With less road accidents also comes less pressure on Doctors and hospitals. The O.E.C.D. International Transport Forum found in their Road Safety Annual Report that for the year 2010 in Australia alone there were 1,353 fatalities and 32,775 people hospitalised as a result of traffic accidents. Not only would a reduction in these numbers through the adoption of automated driving save lives, it would also reduce strain on an already heavily over stressed hospital system.

Keeping in mind that the above information pertains to the automation of a single sector of the economy, the road transport sector, it stands to reason that automation in other labour intensive fields would only further decrease the instances in which people needed hospitalization or medical help. Moreover there is an undeniable connection between chronic stress and illness which ultimately results in the need for medical intervention or if untreated and unresolved the potential for death. With both work and finances leading the way as inducers of stress in Australia, and very likely the majority of the world, it is likely a reduction in the need to “work” would result in both a reduction in stress in society and in turn instances of ill health.

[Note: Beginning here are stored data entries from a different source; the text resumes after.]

(** * Triple Seven: the game engines (server-authoritative and offline store)

    A shallow embedding of
      - src/src/types/game.ts            (cards, values, powers, seats)
      - src/src/lib/ai-logic.ts          (updateMemory; the AI strategies are
                                          random and enter as an oracle)
      - src/unnamed/part_003             (game-room.ts buildClientView and
                                          game-engine.ts, the server engine)
      - src/src/store/game-store.ts      (the offline zustand store)

    JavaScript numbers used as seats and hand indices are modelled as [nat].
    A property read on [undefined] (e.g. [hand[9].isLocked]) raises a
    TypeError; the [outcome] monad below records it as [Throws]. *)

From Stdlib Require Import Arith Lia Ascii.
From stdpp Require Import base gmap list strings pretty.

Local Notation "a +++ b" := (String.append a b) (at level 60, right associativity).

(* ------------------------------------------------------------------ *)
(** ** The outcome monad: normal return or a thrown TypeError *)

Inductive outcome (A : Type) : Type :=
| Returns (a : A)
| Throws
  (** the JS code reads a property of [undefined] *)
| Malformed.
  (** the JS code produces a value outside the data model (a partial card
      object [{isLocked: true}] written past the end of a hand) *)
Arguments Returns {A} _.
Arguments Throws {A}.
Arguments Malformed {A}.

Global Instance outcome_ret : MRet outcome := λ A a, Returns a.
Global Instance outcome_bind : MBind outcome := λ A B f m,
  match m with
  | Returns a => f a
  | Throws => Throws
  | Malformed => Malformed
  end.

(** [arr[i].field] / [arr[i].hand]: a read through an index that must exist *)
Definition at_ {A} (l : list A) (i : nat) : outcome A :=
  match l !! i with Some x => Returns x | None => Throws end.

(** [{ ...arr[i] }]: spreading [undefined] does not throw, it yields [{}] *)
Definition spread_at {A} (l : list A) (i : nat) : outcome A :=
  match l !! i with Some x => Returns x | None => Malformed end.

(* ------------------------------------------------------------------ *)
(** ** types/game.ts *)

Inductive Suit := hearts | diamonds | clubs | spades.
Inductive Rank := rA | r2 | r3 | r4 | r5 | r6 | r7 | r8 | r9 | r10 | rJ | rQ | rK.
Inductive JokerColor := red | black.
Inductive PowerType := unlock | swap | peek | lock | mass_swap.
Inductive Difficulty := beginner | intermediate | hardcore.
Inductive PlayerKind := human | ai.
Inductive DrawSource := from_deck | from_discard.
Inductive ToastType := info | power | warning | success.

Global Instance PowerType_eq_dec : EqDecision PowerType.
Proof. solve_decision. Defined.
Global Instance PlayerKind_eq_dec : EqDecision PlayerKind.
Proof. solve_decision. Defined.

(** [Card]; [powerUsed?: boolean] is [option bool] ([None] = undefined) *)
Record Card := mkCard {
  card_id : string;
  suit : option Suit;
  rank : option Rank;
  isJoker : bool;
  jokerColor : option JokerColor;
  isFaceUp : bool;
  isLocked : bool;
  isSelected : bool;
  isPeeking : bool;
  powerUsed : option bool
}.

Definition with_isFaceUp (b : bool) (c : Card) : Card :=
  mkCard (card_id c) (suit c) (rank c) (isJoker c) (jokerColor c)
         b (isLocked c) (isSelected c) (isPeeking c) (powerUsed c).
Definition with_isLocked (b : bool) (c : Card) : Card :=
  mkCard (card_id c) (suit c) (rank c) (isJoker c) (jokerColor c)
         (isFaceUp c) b (isSelected c) (isPeeking c) (powerUsed c).
Definition with_isSelected (b : bool) (c : Card) : Card :=
  mkCard (card_id c) (suit c) (rank c) (isJoker c) (jokerColor c)
         (isFaceUp c) (isLocked c) b (isPeeking c) (powerUsed c).
Definition with_isPeeking (b : bool) (c : Card) : Card :=
  mkCard (card_id c) (suit c) (rank c) (isJoker c) (jokerColor c)
         (isFaceUp c) (isLocked c) (isSelected c) b (powerUsed c).
Definition with_powerUsed (b : bool) (c : Card) : Card :=
  mkCard (card_id c) (suit c) (rank c) (isJoker c) (jokerColor c)
         (isFaceUp c) (isLocked c) (isSelected c) (isPeeking c) (Some b).

(** The card invariant of the data model: standard card or joker. *)
Definition card_ok (c : Card) : Prop :=
  (isJoker c = false ∧ suit c ≠ None ∧ rank c ≠ None) ∨
  (isJoker c = true ∧ suit c = None ∧ rank c = None).

Definition rank_str (r : Rank) : string :=
  match r with
  | rA => "A" | r2 => "2" | r3 => "3" | r4 => "4" | r5 => "5" | r6 => "6"
  | r7 => "7" | r8 => "8" | r9 => "9" | r10 => "10" | rJ => "J" | rQ => "Q"
  | rK => "K"
  end.
(** C8 (amended). For fewer than [2^32] calls: calling [record_syscall s]
    [k] times while a task is current, starting from its zero counter for
    [s] (with [s] in the tracked range), makes that counter read [k]; the
    task's other counters and time fields, the stats of every other task,
    the statuses and the current task are unchanged. *)
Theorem syscall_counting (m : TaskManager) syscall k st :
  stats m !! current_task m = Some st ->
  syscall_times st !! syscall = Some 0%N -> k < 2 ^ 32 ->
  exists m' st',
    record_syscall_times m syscall k = Ret m' /\
    current_task m' = current_task m /\ tcbs m' = tcbs m /\
    (forall j, j <> current_task m -> stats m' !! j = stats m !! j) /\
    stats m' !! current_task m = Some st' /\
    cpu_clocks st' = cpu_clocks st /\ first_scheduled st' = first_scheduled st /\
    last_scheduled st' = last_scheduled st /\
    (forall s, s <> syscall -> syscall_times st' !! s = syscall_times st !! s) /\
    syscall_times st' !! syscall = Some (N.of_nat k).
Proof.
  intros Hst Hc Hk.
  destruct (record_syscall_times_spec m syscall k st 0 Hst Hc ltac:(lia))
    as (m' & st' & Hrun & Hcur & Ht & Hoth & Hst' & Hcpu & Hf & Hl & Hso & Hs).
  exists m', st'. repeat split; auto.
  rewrite Hs. f_equal. rewrite N.add_0_l. apply N.mod_small.
  replace (2 ^ 32)%N with (N.of_nat (2 ^ 32)) by (rewrite Nat2N.inj_pow; reflexivity).
  unfold N.lt. rewrite <- Nat2N.inj_compare. apply Nat.compare_lt_iff. exact Hk.
Qed.

Lemma syscall_counting_witness :
  (stats mgr3 !! current_task mgr3 = Some (TaskStat_default 5) /\
   syscall_times (TaskStat_default 5) !! 2 = Some 0%N /\ 3 < 2 ^ 32) /\
  exists m' st', record_syscall_times mgr3 2 3 = Ret m' /\
    stats m' !! current_task mgr3 = Some st' /\ syscall_times st' !! 2 = Some 3%N.
Proof.
  assert (H1 : stats mgr3 !! current_task mgr3 = Some (TaskStat_default 5)) by reflexivity.
  assert (H2 : syscall_times (TaskStat_default 5) !! 2 = Some 0%N) by reflexivity.
  assert (H3 : 3 < 2 ^ 32).
  { apply (Nat.lt_le_trans _ (2 ^ 2)); [cbn; lia|]. apply Nat.pow_le_mono_r; lia. }
  split; [auto|].
  destruct (syscall_counting mgr3 2 3 _ H1 H2 H3)
    as (m' & st' & Hrun & _ & _ & _ & Hst' & _ & _ & _ & _ & Hs).
  exists m', st'. auto.
Defined.

(** ** C9: [run_first_task] *)

Lemma load_tasks_fields ids : forall (m m' : TaskManager),
  load_tasks m ids = Ret m' ->
  num_app m' = num_app m /\ current_task m' = current_task m /\ stats m' = stats m /\
  length (tcbs m') = length (tcbs m) /\
  (forall i, tcbs m !! i = Some Ready \/ i ∈ ids -> tcbs m' !! i = Some Ready).
Proof.
  induction ids as [|x ids IH]; intros m m' H; cbn in H.
  - injection H as <-. repeat split; auto.
    intros i [Hi|Hi]; [exact Hi | apply elem_of_nil in Hi; contradiction].
  - ret_inv H. destruct (load_task_inv _ _ _ E) as [Hlt ->].
    destruct (IH _ _ H) as (Hn & Hc & Hs & Hl & Hr). cbn [num_app current_task stats tcbs set_tcbs] in *.
    rewrite length_insert in Hl. repeat split; auto.
    intros i Hi. apply Hr. destruct (decide (i = x)) as [->|Hne].
    + left. apply list_lookup_insert_eq. exact Hlt.
    + rewrite list_lookup_insert_ne by congruence.
      destruct Hi as [Hi|Hi]; [left; exact Hi|].
      apply elem_of_cons in Hi as [Hi|Hi]; [contradiction|right; exact Hi].
Qed.

Lemma boot_state MAX_SYSCALL_NUM n starts (m : TaskManager) :
  TaskManager_new MAX_SYSCALL_NUM n starts = Ret m ->
  wf m /\ num_app m = n /\ current_task m = 0 /\
  stats m = replicate MAX_TASK_NUM (TaskStat_default MAX_SYSCALL_NUM) /\
  (forall i, i < n -> tcbs m !! i = Some Ready).
Proof.
  intros H. destruct (load_tasks_fields _ _ _ H) as (Hn & Hc & Hs & Hl & Hr).
  cbn [num_app current_task stats tcbs] in *. rewrite length_replicate in Hl.
  assert (Hready : forall i, i < n -> tcbs m !! i = Some Ready).
  { intros i Hi. apply Hr. right. apply elem_of_seq. lia. }
  assert (Hnle : n <= MAX_TASK_NUM).
  { destruct n as [|n]; [unfold MAX_TASK_NUM; lia|].
    specialize (Hready n ltac:(lia)). apply lookup_lt_Some in Hready. lia. }
  split; [|auto].
  unfold wf. rewrite Hs, length_replicate. unfold MAX_TASK_NUM in *. lia.
Qed.

(** C9. [run_first_task] is called on the state built by
    [TaskManager::new]. There, a Ready task exists exactly when
    [num_app > 0], which is what the code tests. Without a Ready task it
    reports completion and powers off with no switch. Otherwise it makes
    task 0 Running and current, begins task 0's stats window at the clock
    read [t2], programs the next timer interrupt, and ends in a switch from
    the throwaway context into task 0. Nothing follows that switch. *)
Theorem run_first_task_behaviour CLOCK_FREQ MAX_SYSCALL_NUM n starts (m : TaskManager) t1 t2 t3 :
  TaskManager_new MAX_SYSCALL_NUM n starts = Ret m ->
  ((Ready ∉ tcbs m) ->
   run_first_task CLOCK_FREQ m t1 t2 t3 = Shutdown ["[kernel] All apps have completed."]) /\
  (Ready ∈ tcbs m ->
   exists m',
     run_first_task CLOCK_FREQ m t1 t2 t3 =
       Ret (m', [SetTimer (usize_wrap (t3 + CLOCK_FREQ / TICKS_PER_SEC));
                 Switch CxUnused (CxOf 0)]) /\
     current_task m' = 0 /\ tcbs m' !! 0 = Some Running /\
     stats m' !! 0 = Some (record_schedule_begin t2 (TaskStat_default MAX_SYSCALL_NUM))).
Proof.
  intros Hboot.
  destruct (boot_state _ _ _ _ Hboot) as (Hwf & Hn & Hc & Hs & Hr).
  assert (Hiff : Ready ∈ tcbs m <-> 0 < n).
  { split.
    - intros Hin. destruct n as [|n]; [|lia]. exfalso.
      unfold TaskManager_new in Hboot. cbn [seq load_tasks] in Hboot. injection Hboot as <-.
      revert Hin. apply (bool_decide_unpack (Ready ∉ _)). vm_compute. exact I.
    - intros Hpos. eapply list_elem_of_lookup_2. exact (Hr 0 Hpos). }
  split.
  - intros Hnr. assert (H0 : num_app m = 0).
    { rewrite Hn. destruct n; [reflexivity|]. exfalso. apply Hnr, Hiff. lia. }
    unfold run_first_task. rewrite H0. reflexivity.
  - intros Hin. apply Hiff in Hin as Hpos.
    assert (Hs0 : stats m !! current_task m = Some (TaskStat_default MAX_SYSCALL_NUM)).
    { rewrite Hs, Hc. apply lookup_replicate_2. unfold MAX_TASK_NUM. lia. }
    destruct (move_to_next_task_spec m 0 t1 t2 _ Hwf (Hr 0 Hpos) Hs0
                ltac:(intros l Hl; discriminate Hl))
      as (ended & m' & He & Hm & Hcur & _ & _ & Ht & Hst).
    exists m'. split.
    { unfold run_first_task. destruct (decide (0 < num_app m)); [|lia]. cbn [obind].
      rewrite Hm, Hc. reflexivity. }
    split; [exact Hcur|]. split; [rewrite Ht; reflexivity|].
    rewrite Hst. cbv zeta. rewrite Hc. cbn in He. injection He as <-. reflexivity.
Qed.

Lemma run_first_task_behaviour_witness :
  TaskManager_new 5 3 [0; 10; 20; 30]%N = Ret mgr3 /\ Ready ∈ tcbs mgr3 /\
  exists m',
    run_first_task 1000 mgr3 0 1 2 =
      Ret (m', [SetTimer (usize_wrap (2 + 1000 / TICKS_PER_SEC)); Switch CxUnused (CxOf 0)]).
Proof.
  assert (Hb : TaskManager_new 5 3 [0; 10; 20; 30]%N = Ret mgr3) by reflexivity.
  assert (Hin : Ready ∈ tcbs mgr3).
  { apply (list_elem_of_lookup_2 _ 0). vm_compute. reflexivity. }
  split; [exact Hb|]. split; [exact Hin|].
  destruct (proj2 (run_first_task_behaviour 1000 5 3 _ mgr3 0 1 2 Hb) Hin)
    as (m' & Hrun & _).
  exists m'. exact Hrun.
Defined.

(** * Further properties of the task manager *)

(** ** Well-formedness of reachable states *)

Lemma move_wf (m : TaskManager) next t1 t2 m' cxs :
  wf m -> move_to_next_task m next t1 t2 = Ret (m', cxs) -> wf m'.
Proof.
  intros (Hlt & Hls & Hn & Hc) H.
  destruct (move_to_next_task_inv _ _ _ _ _ _ H)
    as (sc & s_cur & ended & Hsc & _ & _ & H1 & Ht & (sn & _ & Hs) & Hcur & Hnum & _).
  apply lookup_lt_Some in H1.
  assert (Hl1 : length (if decide (sc = Running) then <[current_task m := Ready]> (tcbs m)
                        else tcbs m) = length (tcbs m))
    by (destruct (decide _); rewrite ?length_insert; reflexivity).
  rewrite Hl1 in H1. unfold wf.
  rewrite Ht, Hs, Hcur, Hnum, !length_insert, Hl1. lia.
Qed.

Lemma step_wf CLOCK_FREQ (m m' : TaskManager) : wf m -> step CLOCK_FREQ m m' -> wf m'.
Proof.
  intros Hwf Hs. destruct Hs as [m i m' H|m next t1 t2 m' cxs H|m sc m' H
                                 |m t1 t2 t3 m' evs H|m t1 t2 t3 m' evs H|m t1 t2 t3 m' evs H].
  - destruct (load_task_inv _ _ _ H) as [_ ->]. unfold wf in *.
    cbn [tcbs stats num_app current_task set_tcbs]. rewrite length_insert. exact Hwf.
  - eapply move_wf; eauto.
  - destruct (record_syscall_inv _ _ _ H) as (st & st' & _ & _ & ->). unfold wf in *.
    cbn [tcbs stats num_app current_task set_stats]. rewrite length_insert. exact Hwf.
  - destruct (run_first_task_inv _ _ _ _ _ _ _ H) as [cxs Hm]. eapply move_wf; eauto.
  - destruct (run_next_task_inv _ _ _ _ _ _ _ H) as (next & cxs & _ & Hm).
    eapply move_wf; eauto.
  - destruct (exit_and_run_next_inv _ _ _ _ _ _ _ H) as [_ Hr].
    destruct (run_next_task_inv _ _ _ _ _ _ _ Hr) as (next & cxs & _ & Hm).
    eapply move_wf; [|exact Hm]. unfold wf in *.
    cbn [tcbs stats num_app current_task set_tcbs]. rewrite length_insert. exact Hwf.
Qed.
(** Coarsening row-major data of the given shape. *)
Definition coarsen_cells (side : Side) (shape windows : list nat)
    (data : list num) : list num :=
  (λ idx, mean (block side shape windows data idx))
    <$> indices (zip_with Nat.div shape windows).

Definition coarsen_trim_mean (dim : gmap string Z) (side : Side)
    (image : DataArray) : option DataArray :=
  if decide (map_Forall (λ d w, d ∈ dims image ∧ (0 < w < 2 ^ 63)%Z) dim) then
    if decide (dim = ∅) then Some image
    else
      Some {| da_name := da_name image;
              da_axes := coarsen_axis side dim <$> da_axes image;
              da_coord_names := da_coord_names image;
              da_data := coarsen_cells side (shape image)
                           (windows dim (da_axes image)) (da_data image);
              da_chunks := da_chunks image |}
  else None.

(** ** The multiscale container *)

(** A child node of the tree: its name and the dataset it holds. *)
Record TreeNode : Type := {
  node_name : string;
  node_ds : Dataset
}.

(** [MultiscaleSpatialImage]: the root's name, the root's own dataset (whose
    attrs receive the metadata) and the children in order. *)
Record MultiscaleSpatialImage : Type := {
  ms_name : string;
  ms_ds : Dataset;
  ms_children : list TreeNode
}.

Automation Revolution Alternative

This is where TZM and other similar groups working towards the removal of monetary economics and the implementation of an economic model based of sharing and cooperation makes much more sense. Unlike Jeremy Rifkin, TZM sees the implementation of automation into human society as being the driving force behind the removal of financial economics completely. Thus freeing people from the forty hour work week and the stress related to both work and finances, resulting in a healthier society.

We find ourselves living in a world which undeniably promotes ill health of the vast majority through the very foundational aspects of society, working to pay to live, coupled with the obvious potential for fundamental change as discussed by Jeremy Rifkin. We also see our biosphere being torn apart as a result of an out of control consumption for the sake of consumption of material goods pandemic which has gripped human society since Victor Lebow expressed “commodities and services must be offered to the consumer with a special urgency. We require not only ‘forced draft’ consumption, but ‘expensive’ consumption as well.” in the Journal of Retailing during the spring of 1955.

As such we should no longer be simply talking about the potential we have as a human family though those changes, but demanding those changes take place in the interest of global sustainability and public health.